Vorschlag noch vor der Wahl
Die Ministerin kündigte an, noch in dieser
Legislaturperiode einen Vorschlag für eine Gestaltung der notwendigen
Verträge zwischen Staat und Landwirt vorzulegen, die über eine
Legislaturperiode hinausreichen sollen. Im Übrigen sei man mit der
EU-Kommission im Gespräch über eine mögliche Verlängerung der derzeit
geltenden Begrenzung des Förderzeittraums auf sieben Jahre.
Borchert: Machbar
Nach Angaben von Jochen Borchert bestätigt die
Folgenabschätzung, dass die Vorschläge des von ihm geleiteten
Kompetenznetzwerks „machbar und wirtschaftlich realistisch sind”.

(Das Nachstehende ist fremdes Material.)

Definition parseIPv4 (b : bytes) : res parse_error packet :=
  if zlen b <? ipMinHeaderLen then Err errMalformed else
  let? vihl := byte_or Panic b ipVersionIHLOffset in
  if negb (Z.shiftr vihl 4 =? 4) then Err errNotOfInterest else
  let headerLen := Z.land vihl 0x0f * 4 in
  if (headerLen <? ipMinHeaderLen) || (zlen b <? headerLen) then Err errMalformed else
  let? frag := word_or b ipFlagsFragOffset in
  if negb (Z.land frag fragmentOffsetMask =? 0) then Err errNotOfInterest else
  let payload := slice b headerLen (zlen b) in
  let? p := byte_or Panic b ipProtocolOffset in
  let? pr :=
    if p =? protoTCP then
      if zlen payload <? tcpMinHeadLen then Err errMalformed else
      let? flags := byte_or Panic payload tcpFlagsOffset in
      if negb (Z.land flags synMask =? synValue) then Err errNotOfInterest else Ok ProtoTCP
    else if p =? protoUDP then
      if zlen payload <? udpHeaderLen then Err errMalformed else Ok ProtoUDP
    else Err errNotOfInterest in
  if zlen payload <? portsLen then Err errMalformed else
  let? sport := word_or payload 0 in
  let? dport := word_or payload 2 in
  Ok (mkPacket (slice b ipSrcOff (ipSrcOff + 4)) (slice b ipDstOff (ipDstOff + 4)) sport dport pr).

(** ** tracker.go *)

Definition DefaultThreshold : Z := 5.
Definition DefaultWindow : Z := 30 * 1000000000.
Definition DefaultCooldown : Z := 60 * 1000000000.
Definition DefaultMaxSources : Z := 4096.

Abbreviation trackerKey := (bytes * proto)%type.

Record detection : Type := mkDetection {
  detSrc : bytes;
  detSrcPort : Z;
  detDst : bytes;
  FirstPort : Z;
  Ports : list Z;
  detProtocol : proto;
}.

Record sourceState : Type := mkSource {
  seen : gmap Z Z;
  order : list Z;
  lastEmit : Z;
  emitted : bool;
  elem : nat;
  lastSrcPort : Z;
  lastDst : bytes;
}.

Record tracker : Type := mkTracker {
  threshold : Z;
  window : Z;
  cooldown : Z;
  maxSources : Z;
  states : gmap trackerKey sourceState;
  recency : glist trackerKey;
}.

Record trackerConfig : Type := mkTrackerConfig {
  Threshold : Z;
  Window : Z;
  Cooldown : Z;
  MaxSources : Z;
}.

Definition newTracker (cfg : trackerConfig) : tracker :=
  mkTracker
    (if Threshold cfg <=? 0 then DefaultThreshold else Threshold cfg)
    (if Window cfg <=? 0 then DefaultWindow else Window cfg)
    (if Cooldown cfg <=? 0 then DefaultCooldown else Cooldown cfg)
    (if MaxSources cfg <=? 0 then DefaultMaxSources else MaxSources cfg)
    ∅ gl_new.

(** One round of the loop of [prune]. *)
Definition prune_port (cutoff : Z) (acc : gmap Z Z * list Z) (port : Z) : gmap Z Z * list Z :=
  let '(seen, kept) := acc in
  match seen !! port with
  | Some last => if cutoff <? last then (seen, kept ++ [port]) else (delete port seen, kept)
  | None => (delete port seen, kept)
  end.

Definition prune (st : sourceState) (now window : Z) : sourceState :=
  let cutoff := now - window in
  let '(seen, kept) := foldl (prune_port cutoff) (seen st, []) (order st) in
  mkSource seen kept (lastEmit st) (emitted st) (elem st) (lastSrcPort st) (lastDst st).

(** [for len(t.states) > t.maxSources]; every round but the last takes an
    element off the recency list, so its length and one is enough fuel. *)
Fixpoint evict_loop (fuel : nat) (max : Z) (sts : gmap trackerKey sourceState) (rec : glist trackerKey) :
    option (gmap trackerKey sourceState * glist trackerKey) :=
  if Z.of_nat (size sts) <=? max then Some (sts, rec) else
  match fuel with
  | O => None
  | S fuel =>
      match gl_front rec with
      | None => Some (sts, rec)
      | Some (a, key) => evict_loop fuel max (delete key sts) (gl_remove rec a)
      end
  end.

Definition evictOverCap (t : tracker) : option tracker :=
  match evict_loop (S (gl_len (recency t))) (maxSources t) (states t) (recency t) with
  | None => None
  | Some (sts, rec) =>
      Some (mkTracker (threshold t) (window t) (cooldown t) (maxSources t) sts rec)
  end.

Definition with_states (t : tracker) (sts : gmap trackerKey sourceState) : tracker :=
  mkTracker (threshold t) (window t) (cooldown t) (maxSources t) sts (recency t).

(** The part of [Observe] that works through the pointer [st]. *)
Definition observe_state (t : tracker) (now : Z) (p : packet) (st : sourceState) :
    option (sourceState * option detection) :=
  let st := mkSource (seen st) (order st) (lastEmit st) (emitted st) (elem st) (SrcPort p) (Dst p) in
  let st := prune st now (window t) in
  let ord :=
    match seen st !! DstPort p with
    | Some _ => order st
    | None => order st ++ [DstPort p]
    end in
  let st := mkSource (<[DstPort p := now]> (seen st)) ord (lastEmit st) (emitted st) (elem st)
              (lastSrcPort st) (lastDst st) in
  if Z.of_nat (size (seen st)) <? threshold t then Some (st, None) else
  if emitted st && (time_sub now (lastEmit st) <? cooldown t) then Some (st, None) else
  let st := mkSource (seen st) (order st) now true (elem st) (lastSrcPort st) (lastDst st) in
  match order st with
  | [] => None
  | first :: _ =>
      Some (st, Some (mkDetection (Src p) (lastSrcPort st) (lastDst st) first (order st) (Protocol p)))
  end.

(** [None] is a panic (indexing an empty order). A state the table no longer
    holds is written to without effect on the table. *)
Definition Observe (t : tracker) (now : Z) (p : packet) : option (tracker * option detection) :=
  let key := (Src p, Protocol p) in
  let prepared :=
    match states t !! key with
    | Some st =>
        Some (mkTracker (threshold t) (window t) (cooldown t) (maxSources t) (states t)
                (gl_move_to_back (recency t) (elem st)), st)
    | None =>
        let '(a, rec) := gl_push_back (recency t) key in
        let st := mkSource ∅ [] 0 false a 0 [] in
        match evictOverCap (mkTracker (threshold t) (window t) (cooldown t) (maxSources t)
                              (<[key := st]> (states t)) rec) with
        | None => None
        | Some t => Some (t, st)
        end
    end in
  match prepared with
  | None => None
  | Some (t, st) =>
      match observe_state t now p st with
      | None => None
      | Some (st', d) => Some (with_states t (alter (fun _ => st') key (states t)), d)
      end
  end.

Definition size_ (t : tracker) : nat := size (states t).

(** ** Specification: a least-recently-seen list of windows *)

Module Spec.
(** The ports of one source and protocol, in the order first tried, each with
    when it was last tried; and when the source was last reported. *)
Record source : Type := mkWatch { ports : list (Z * Z); reported : option Z }.

Definition new_source : source := mkWatch [] None.

Definition fresh (now window : Z) (ps : list (Z * Z)) : list (Z * Z) :=
  filter (fun pt => now - window < pt.2) ps.

Definition touch (now port : Z) (ps : list (Z * Z)) : list (Z * Z) :=
  if decide (port ∈ ps.*1) then (fun pt => if decide (pt.1 = port) then (port, now) else pt) <$> ps
  else ps ++ [(port, now)].

(** One try: the source afterwards, and the ports reported if it is reported. *)
Definition watch (threshold window cooldown now port : Z) (s : source) : source * option (list Z) :=
  let ps := touch now port (fresh now window (ports s)) in
  let quiet := match reported s with Some e => time_sub now e <? cooldown | None => false end in
  if (zlen ps <? threshold) || quiet then (mkWatch ps (reported s), None)
  else (mkWatch ps (Some now), Some ps.*1).

Definition source_of (key : trackerKey) (l : list (trackerKey * source)) : option source :=
  (list_to_map l : gmap trackerKey source) !! key.

(** The table, least recently seen first, with a source that may be new. *)
Definition bring_back (max : Z) (key : trackerKey) (l : list (trackerKey * source)) :
    list (trackerKey * source) :=
  match source_of key l with
  | Some _ => filter (fun e => e.1 ≠ key) l
  | None => if zlen l <? max then l else tail l
  end.

Definition observe (t : tracker) (now : Z) (p : packet) (l : list (trackerKey * source)) :
    list (trackerKey * source) * option detection :=
  let key := (Src p, Protocol p) in
  let s := default new_source (source_of key l) in
  let '(s', rep) := watch (threshold t) (window t) (cooldown t) now (DstPort p) s in
  (bring_back (maxSources t) key l ++ [(key, s')],
   match rep with
   | Some ((first :: _) as ps) => Some (mkDetection (Src p) (SrcPort p) (Dst p) first ps (Protocol p))
   | _ => None
   end).
End Spec.

(** ** One source *)

Record source_repr (st : sourceState) (s : Spec.source) : Prop := {
  sr_order : order st = (Spec.ports s).*1;
  sr_seen : seen st = list_to_map (Spec.ports s);
  sr_nodup : NoDup (Spec.ports s).*1;
  sr_emit : Spec.reported s = if emitted st then Some (lastEmit st) else None;
}.

Lemma fresh_nodup now w ps : NoDup ps.*1 -> NoDup (Spec.fresh now w ps).*1.
Proof. intros. by apply NoDup_fmap_filter. Qed.

Lemma prune_fold now w qs : forall ks : list (Z * Z),
  NoDup (ks ++ qs).*1 ->
  foldl (prune_port (now - w)) (list_to_map (ks ++ qs), ks.*1) qs.*1 =
    (list_to_map (ks ++ Spec.fresh now w qs), (ks ++ Spec.fresh now w qs).*1).
Proof.
  induction qs as [|[port last] qs IH]; intros ks Hnd.
  { unfold Spec.fresh. rewrite filter_nil, !app_nil_r. done. }
  rewrite fmap_cons. cbn [fst foldl]. unfold prune_port at 2.
  assert ((list_to_map (ks ++ (port, last) :: qs) : gmap Z Z) !! port = Some last) as ->.
  { apply elem_of_list_to_map_1; [done|]. apply elem_of_app. right. by left. }
  unfold Spec.fresh. rewrite filter_cons. simpl snd.
  destruct (now - w <? last) eqn:E; go_bools.
  - rewrite decide_True by done. fold (Spec.fresh now w qs).
    assert (forall l, ks ++ (port, last) :: l = (ks ++ [(port, last)]) ++ l) as Heq
      by (intros; by rewrite <- app_assoc).
    rewrite (Heq qs), (Heq (Spec.fresh now w qs)). rewrite (Heq qs) in Hnd. assert (ks.*1 ++ [port] = (ks ++ [(port, last)]).*1) as -> by (by rewrite fmap_app).
    by apply IH.
  - rewrite decide_False by lia.
    rewrite fmap_app, fmap_cons in Hnd. simpl in Hnd.
    pose proof (NoDup_app (ks.*1) (port :: qs.*1)) as Hsp. rewrite Hsp in Hnd.
    destruct Hnd as (Hk & Hkq & Hq). apply NoDup_cons in Hq as [Hpq Hq].
    assert (port ∉ ks.*1) as Hpk by (intros Hin; apply (Hkq _ Hin); by left).
    assert (delete port (list_to_map (ks ++ (port, last) :: qs) : gmap Z Z) = list_to_map (ks ++ qs)) as ->.
    { rewrite list_to_map_app. simpl. rewrite delete_union, delete_insert_eq.
      rewrite (delete_id (list_to_map ks)) by (by apply not_elem_of_list_to_map).
      rewrite (delete_id (list_to_map qs)) by (by apply not_elem_of_list_to_map).
      by rewrite <- list_to_map_app. }
    apply IH. rewrite fmap_app. apply NoDup_app. split; [done|]. split; [|done].
    intros x Hx Hxq. apply (Hkq x Hx). by right.
Qed.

Borchert betonte die Notwendigkeit, das vorgelegte Konzept „in Gänze”
umzusetzen.
Nun liege es an der Politik, eine Entscheidung zu treffen, ob die
Finanzierung über eine mengenmäßige Verbrauchssteuer auf der einen oder
eine Anhebung des ermäßigten Mehrwertsteuersatzes auf tierische
Erzeugnisse oder Lebensmittel auf der anderen Seite erfolgen solle.
Zweifel am Umsetzungswillen der Politik
Als Bestätigung für die Empfehlungen der Borchert-Kommission wertet der Deutsche Bauernverband (DBV) die Folgenabschätzung des Thünen-Instituts. „Der Umbau der Tierhaltung kann gelingen, wenn die Landwirte in die Lage versetzt werden, diesen zu bewältigen und dieser Weg durch ein verlässliches und langfristiges Förderkonzept flankiert wird”, erklärte DBV-Generalsekretär Bernhard Krüsken. Daneben nannte Krüsken eine verbindliche Haltungs- und Herkunftskennzeichnung als Voraussetzung. „Unsere Landwirte sind grundsätzlich bereit, diesen Weg mitzugehen”, betonte der DBV-Generalsekretär, meldete aber zugleich Zweifel am Willen von Bund und Ländern an, den Umbau der Tierhaltung tatsächlich in Angriff zu nehmen. Nachdem bereits mit der Novelle der Technischen Anleitung zur Reinhaltung der Luft (TA Luft) eine „Tierwohlbremse” beim Stallbau drohe, schaffe es die Koalition offenbar nicht, die für eine Erleichterung von Tierwohlinvestitionen erforderliche Änderung des Baugesetzbuchs zu beschließen.
Auch die Arbeitsgemeinschaft bäuerliche Landwirtschaft (AbL) sieht die Politik am Zug. „Jetzt muss es an die Umsetzung gehen”, erklärte der AbL-Bundesvorsitzende Martin Schulz zur Folgenabschätzung des Thünen-Instituts.